Exercise requirements: When you reach the line containing "(** [np.amax] /" in the entries below, begin reproducing lines exactly, and stop once the line containing "[min_ = 0 - data_min" is done.

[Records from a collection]
(** * A shallow embedding of the SSBtoolkit core (src/lib/ssbtoolkit.py)

    Numbers are modelled as exact rationals [Q]; a Python exception is an
    [Err] of the result monad below; a Python [dict] is an ordered
    association list with the insertion semantics of CPython's dict.
    Everything the module imports from outside this file (the pathway
    network modules, PySB's ODE simulator, numpy's [geomspace], [power] and
    [log10], scipy's [curve_fit] and Nelder-Mead [minimize], and
    [utils.LR_eq_conc]) is a field of the record [externals], so every
    theorem holds for every behaviour of those components; the errors
    numpy's [geomspace] raises on its arguments are written out in
    [np_geomspace]. *)

From Stdlib Require Import ZArith QArith Qround Qminmax Qabs List String Ascii Bool Lia Lqa DecimalString DecimalNat.
Import ListNotations.
Open Scope string_scope.

(** ** Python exceptions and the result monad *)

Inductive exn : Type :=
| TypeError (msg : string)
| AttributeError (attr : string)
| IndexError
| KeyError (key : string)
| ValueError
| PyException (msg : string).

Inductive result (A : Type) : Type :=
| Ok (a : A)
| Err (e : exn).
Arguments Ok {A} a.
Arguments Err {A} e.

Definition rbind {A B} (m : result A) (k : A -> result B) : result B :=
  match m with Ok a => k a | Err e => Err e end.

Notation "x <- m ;; k" := (rbind m (fun x => k))
  (at level 61, m at next level, right associativity).

Fixpoint mapM {A B} (f : A -> result B) (l : list A) : result (list B) :=
  match l with
  | [] => Ok []
  | a :: t => b <- f a ;; bs <- mapM f t ;; Ok (b :: bs)
  end.

(** ** Python dicts *)

Definition dict (V : Type) := list (string * V).

Fixpoint dict_get {V} (k : string) (d : dict V) : option V :=
  match d with
  | [] => None
  | (k', v) :: t => if String.eqb k k' then Some v else dict_get k t
  end.

(** [d[k] = v]: an existing key keeps its position, a new key goes last. *)
Fixpoint dict_set {V} (k : string) (v : V) (d : dict V) : dict V :=
  match d with
  | [] => [(k, v)]
  | (k', v') :: t => if String.eqb k k' then (k, v) :: t else (k', v') :: dict_set k v t
  end.

(** ** numpy reductions on a 1-D array *)

(** [np.amax] / [np.min] / [np.max]: a [ValueError] on an empty array. *)
Definition np_amax (l : list Q) : result Q :=
  match l with
  | [] => Err ValueError
  | x :: t => Ok (fold_left Qmax t x)
  end.

Definition np_amin (l : list Q) : result Q :=
  match l with
  | [] => Err ValueError
  | x :: t => Ok (fold_left Qmin t x)
  end.

(** sklearn's [minmax_scale] with the default [feature_range=(0, 1)]:
    [scale_ = 1 / _handle_zeros_in_scale(data_max - data_min)],
    [min_ = 0 - data_min * scale_], result [X * scale_ + min_]; a range below
    [10 * eps] (eps = 2^-52) counts as zero and is replaced by 1. *)
Definition float_eps : Q := 1 # (2 ^ 52).

Definition minmax_scale (X : list Q) : result (list Q) :=
  data_min <- np_amin X ;;
  data_max <- np_amax X ;;
  let data_range := data_max - data_min in
  let scale_ := if Qlt_le_dec data_range (10 * float_eps) then 1 else / data_range in
  let min_ := 0 - data_min * scale_ in
  Ok (map (fun x => x * scale_ + min_) X).

(** ** Python's [round(x, n)] *)

(** Round half to even, as Python rounds floats. *)
Definition round_half_even (q : Q) : Z :=
  let f := Qfloor q in
  let d := q - inject_Z f in
  match Qcompare d (1 # 2) with
  | Lt => f
  | Gt => f + 1
  | Eq => if Z.even f then f else f + 1
  end.

Definition py_round (q : Q) (n : nat) : Q :=
  let p := (10 ^ Pos.of_nat n)%positive in
  let p := if Nat.eqb n 0 then 1%positive else p in
  round_half_even (q * (Zpos p # 1)) # p.

(** ** The externals the module calls *)

(** How the network module is instantiated: [network(LR=.., kinetics=False,
    **parameters)] or [network(kinetics=True, **parameters)]. *)
Inductive network_input : Type :=
| NetEq (parameters : dict Q) (LR : Q)
| NetKin (parameters : dict Q).

(** The fitted model of a [curve_fit] call. Both [equation_dose]
    (activation/inhibition) and [sigmoid] (binding.maxbend) have the body
    [Bottom + (Top-Bottom)/(1+np.power((EC/X),p))]. *)
Inductive fit_model : Type := Logistic4.

(** The objective given to [minimize] in binding.maxbend. *)
Inductive objective : Type := SigmoidDerivB.

(** A bound of [curve_fit]'s [bounds] argument. *)
Inductive bound : Type := MinusInf | PlusInf | Bnd (q : Q).

Record fit_problem : Type := {
  fp_model : fit_model;
  fp_x : list Q;
  fp_y : list Q;
  fp_lower : list bound;
  fp_upper : list bound
}.

(** [popt = (Bottom, Top, EC, p)]. *)
Definition popt := (Q * Q * Q * Q)%type.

Written answer:
(** [np.amax] / [np.min] / [np.max]: a [ValueError] on an empty array. *)
Definition np_amax (l : list Q) : result Q :=
  match l with
  | [] => Err ValueError
  | x :: t => Ok (fold_left Qmax t x)
  end.

Definition np_amin (l : list Q) : result Q :=
  match l with
  | [] => Err ValueError
  | x :: t => Ok (fold_left Qmin t x)
  end.

(** sklearn's [minmax_scale] with the default [feature_range=(0, 1)]:
    [scale_ = 1 / _handle_zeros_in_scale(data_max - data_min)],
    [min_ = 0 - data_min * scale_], result [X * scale_ + min_]; a range below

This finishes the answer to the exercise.